Hunter and Devon Bostick, who grew up on the water, opened their first venture, Sea-La-Vie, at 11 Artisans Way near North Main Street in Berlin. Inside, the products run the gamut from sea-themed cook’s tools, potpourri and bath products, jewelry, notecards, children’s gifts, and pet toys and collars. The sisters had been talking about opening a store for about five years, and came together when one awoke the other with the idea in the middle of the night.
Eric J. Belardo, one of five local entrepreneurs featured in Maryland’s “Pitch Across America 2.0” bus campaign this past summer, opened his Digital Youth Experience extra curriculum technology programs in part to help stem the flow of the “brain drain” from the Eastern Shore. The company is located at 9925 Stephen Decatur Highway, in the Teal Marsh Center. There he teaches students from ages 10-99 years old information technology and provides software development opportunities to what he hopes will be the area’s emerging IT workforce.
November:  Don Klein, of Newark, expanded his 10-year-old Shoreline Auto Sales dealership by opening a location across Route 50 from Stephen Decatur High School at 10621 Ocean Gateway. Klein, a former insurance company auto appraiser from New Jersey, does much of the purchasing, detailing, and repair work himself. The dealership’s inventory features Jeeps, muscle cars, imports and pick-up trucks, most of which cost less than $10,000. Klein said his goal was to provide affordable, reliable transportation first time buyers, young drivers and purchasers on tight budgets who were looking for dependable commuter cars.

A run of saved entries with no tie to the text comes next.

Lemma splice_outside d ofs bs (j : nat) :
  0 <= ofs -> ofs + zlen bs <= zlen d ->
  (j < Z.to_nat ofs \/ Z.to_nat ofs + length bs <= j)%nat ->
  splice d ofs bs !! j = d !! j.
Proof.
  unfold splice, zlen. intros Ho Hb [Hj|Hj].
  - rewrite lookup_app_l by (rewrite length_take; lia).
    apply lookup_take_lt. lia.
  - rewrite lookup_app_r; rewrite length_take; [|lia].
    rewrite lookup_app_r by lia. rewrite lookup_drop. f_equal. lia.
Qed.

Lemma splice_nil d ofs : 0 <= ofs -> splice d ofs [] = d.
Proof.
  intros Ho. unfold splice, zlen. simpl. rewrite Z.add_0_r. apply take_drop.
Qed.

Lemma splice_written d ofs bs :
  0 <= ofs -> ofs + zlen bs <= zlen d ->
  take (length bs) (drop (Z.to_nat ofs) (splice d ofs bs)) = bs.
Proof.
  unfold splice, zlen. intros Ho Hb.
  rewrite drop_app_length' by (rewrite length_take; lia).
  apply take_app_length.
Qed.

(** ** Claims *)

(** C4.  After a successful call returning [n], the destination holds, at
    [ofs .. ofs+n), exactly the [n] bytes the descriptor handed out, in
    order: they are a prefix [bs] of the descriptor's stream, which is left
    holding the rest.  The buffer keeps its length and every byte outside
    that range is what it was, the tail beyond [ofs+n] included. *)
Theorem unix_read_copies_exactly fd buf ofs len w v w' t d :
  is_int fd -> is_ocaml_int ofs ->
  w_caml w !! buf = Some d ->
  unix_read fd buf ofs len w = (Val v, w', t) ->
  exists f bs f' d',
    w_files w !! fd = Some f /\ file_bytes f = bs ++ file_bytes f' /\
    w_files w' = <[fd := f']> (w_files w) /\
    v = Val_long (zlen bs) /\
    0 <= ofs /\ ofs + zlen bs <= zlen d /\
    w_caml w' = <[buf := d']> (w_caml w) /\
    d' = splice d ofs bs /\
    length d' = length d /\
    (forall i : nat, (i < length bs)%nat ->
       d' !! (Z.to_nat ofs + i)%nat = bs !! i) /\
    (forall j : nat, (j < Z.to_nat ofs \/ Z.to_nat ofs + length bs <= j)%nat ->
       d' !! j = d !! j).
Proof.
  intros Hfd Hofs Hd Hrun. unfold unix_read in Hrun.
  apply stub_path_complete in Hrun.
  inversion Hrun as [| |f bs f' d0 Ha Hf Hacc Hr Hd0 Ho Hb|]; subst.
  rewrite Int_val_Val_int in * by done.
  rewrite Long_val_Val_long in * by done.
  assert (d0 = d) as -> by congruence.
  exists f, bs, f', (splice d ofs bs). simpl.
  repeat split; try done.
  - now apply file_read_bytes with (count := read_count (Val_long len)).
  - now apply splice_length.
  - intros i Hi. now apply splice_inside.
  - intros j Hj. now apply splice_outside.
Qed.
(** X13.  Every notification that [checkAndNotifyBusUpdates] creates was
    created with the permission granted, for the first tracked bus that
    has the id of the update and for a stop of the list that is within
    0.5 km of the bus and that no stop is nearer than; it carries the tag
    of that bus and stop, requires interaction, offers the action "View on
    Map", and announces "Arriving now!" below 250 m and "1 min away" from
    there on.  At most one notification is created. *)
Theorem notification_created (perm : Permission) (tracked : list Bus)
    (u : BusUpdate) (stops : list Stop) (n : Notification) :
  n ∈ checkAndNotifyBusUpdates perm tracked u stops ->
  checkAndNotifyBusUpdates perm tracked u stops = [n] /\
  perm = granted /\
  exists bus stop,
    find (fun b => String.eqb (bus_id b) (busId u)) tracked = Some bus /\
    stop ∈ stops /\
    LocationUtils.calculateDistance (upd_location u) (location stop) <= 5 / 10 /\
    (forall s, s ∈ stops ->
       LocationUtils.calculateDistance (upd_location u) (location stop)
       <= LocationUtils.calculateDistance (upd_location u) (location s)) /\
    n = {| title := "Bus " +:+ busNumber bus +:+ " Approaching";
           body := "Route: " +:+ routeName bus +:+ newline +:+
                   "Stop: " +:+ stopName stop +:+ newline +:+
                   (if Rlt_dec (LocationUtils.calculateDistance
                                  (upd_location u) (location stop)) (25 / 100)
                    then "Arriving now!" else "1 min away");
           tag := "bus-" +:+ bus_id bus +:+ "-stop-" +:+ stop_id stop;
           requireInteraction := true;
           actions := [("view", "View on Map")] |}.
Proof.
  unfold checkAndNotifyBusUpdates.
  destruct (find _ tracked) as [bus|] eqn:Hbus;
    [|intros H; now apply elem_of_nil in H].
  destruct stops as [|s0 rest]; [intros H; now apply elem_of_nil in H|].
  destruct (nearest_fold_first_nearest u s0 rest)
    as (i & stop & Hfold & _ & Hi & Hmin & _).
  rewrite Hfold. cbn [n_distance n_stop].
  set (d := LocationUtils.calculateDistance (upd_location u) (location stop)) in *.
  destruct (Rle_dec d (5 / 10)) as [Hd|_]; [|intros H; now apply elem_of_nil in H].
  assert (Hd0 : 0 <= d) by apply calculateDistance_nonneg.
  rewrite arrival_minutes by lra.
  unfold showBusArrivalNotification, showNotification.
  destruct perm; try (intros H; now apply elem_of_nil in H).
  intros Hn. apply list_elem_of_singleton in Hn. subst n.
  split; [|split; [reflexivity|]].
  - reflexivity.
  - exists bus, stop. split; [reflexivity|].
    split; [now apply list_elem_of_lookup_2 in Hi|].
    split; [assumption|]. split.
    + intros s Hs. apply list_elem_of_lookup_1 in Hs as [j Hj].
      now apply (Hmin j s).
    + fold d. destruct (Rlt_dec d (25 / 100)); reflexivity.
Qed.
(** * Seeded splitting, majority vote, confusion matrix and cross-validation

    A shallow embedding of the evaluation core of the multimodal recommender:
    [test-utils.js] (DataSplitter, CrossValidator), [utils.js] (majorityVote),
    [predictor.js] (predictFromId), [evaluator.js] (createConfusionMatrix,
    computeClassificationMetrics) and [eval-config.js] (validateConfig).

    Numbers.  A JavaScript number is an IEEE-754 double.  Every integer the
    code computes is modelled in [Z], and the one place where a double cannot
    hold the exact integer (the product in the generator's step) is rounded
    explicitly by [fl].  Quotients (the generator's output, ratios, means) are
    kept as exact rationals in [Q]. *)

From Stdlib Require Import ZArith QArith Qround Qminmax Lia Bool.
From stdpp Require Import base list strings gmap.

Local Open Scope Z_scope.

(** ** JavaScript helpers *)

Module JS.

(** A call either returns a value or throws an [Error] with a message. *)
Inductive outcome (A : Type) : Type :=
| Return (a : A)
| Throw (message : string).
Arguments Return {A} a.
Arguments Throw {A} message.

Definition is_throw {A} (o : outcome A) : bool :=
  match o with Throw _ => true | Return _ => false end.

(** [Array.prototype.slice(start, end)]: a negative index counts from the
    end, every index is clamped to the array. *)
Definition rel_index (len i : Z) : Z :=
  if i <? 0 then Z.max (len + i) 0 else Z.min i len.

Definition slice {A} (l : list A) (start : Z) (stop : option Z) : list A :=
  let len := Z.of_nat (length l) in
  let from := rel_index len start in
  let to := match stop with Some e => rel_index len e | None => len end in
  take (Z.to_nat (to - from)) (drop (Z.to_nat from) l).

(** Rounding of an integer to the nearest double (53-bit significand, ties
    to even); [None] is an infinity. *)
Definition fl (x : Z) : option Z :=
  let m := Z.abs x in
  if m <? 2 ^ 53 then Some x
  else
    let e := Z.log2 m - 52 in
    let q := m / 2 ^ e in
    let r := m mod 2 ^ e in
    let h := 2 ^ (e - 1) in
    let q' := if r <? h then q
              else if h <? r then q + 1
              else if Z.even q then q else q + 1 in
    let v := q' * 2 ^ e in
    if 2 ^ 1024 <=? v then None else Some (Z.sgn x * v).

Sisters-in-law, Nancy and Susan Taylor had been raising alpacas in Berlin for two years and opened Ocean Breeze Alpacas when they discovered they needed an outlet for all the yarn they were producing. The loft above a barn was remodeled into a store and meeting spot for fiber-philes, who enjoyed coming over to chat and knit. The farm is located northwest of the Town of Berlin on the westbound span of Route 50, just north of the Maryland State Police Berlin Barrack. Business hours are on weekends leading up to Christmas, from 11 a.m. to 5 p.m.
December:  Kate Bathon made one of her husband’s business ideas a reality by opening the Enchanted Beauty Salon & Spa in a home-like setting at 11220 Beauchamp Rd., across the road from St. John Neumann’s Catholic Church. Certified stylist Dana Moreau, brings 27 years of hair styling experience with her to the salon, which includes a hardwood floored and paneled wall room overlooking a wraparound back deck and plenty of natural light.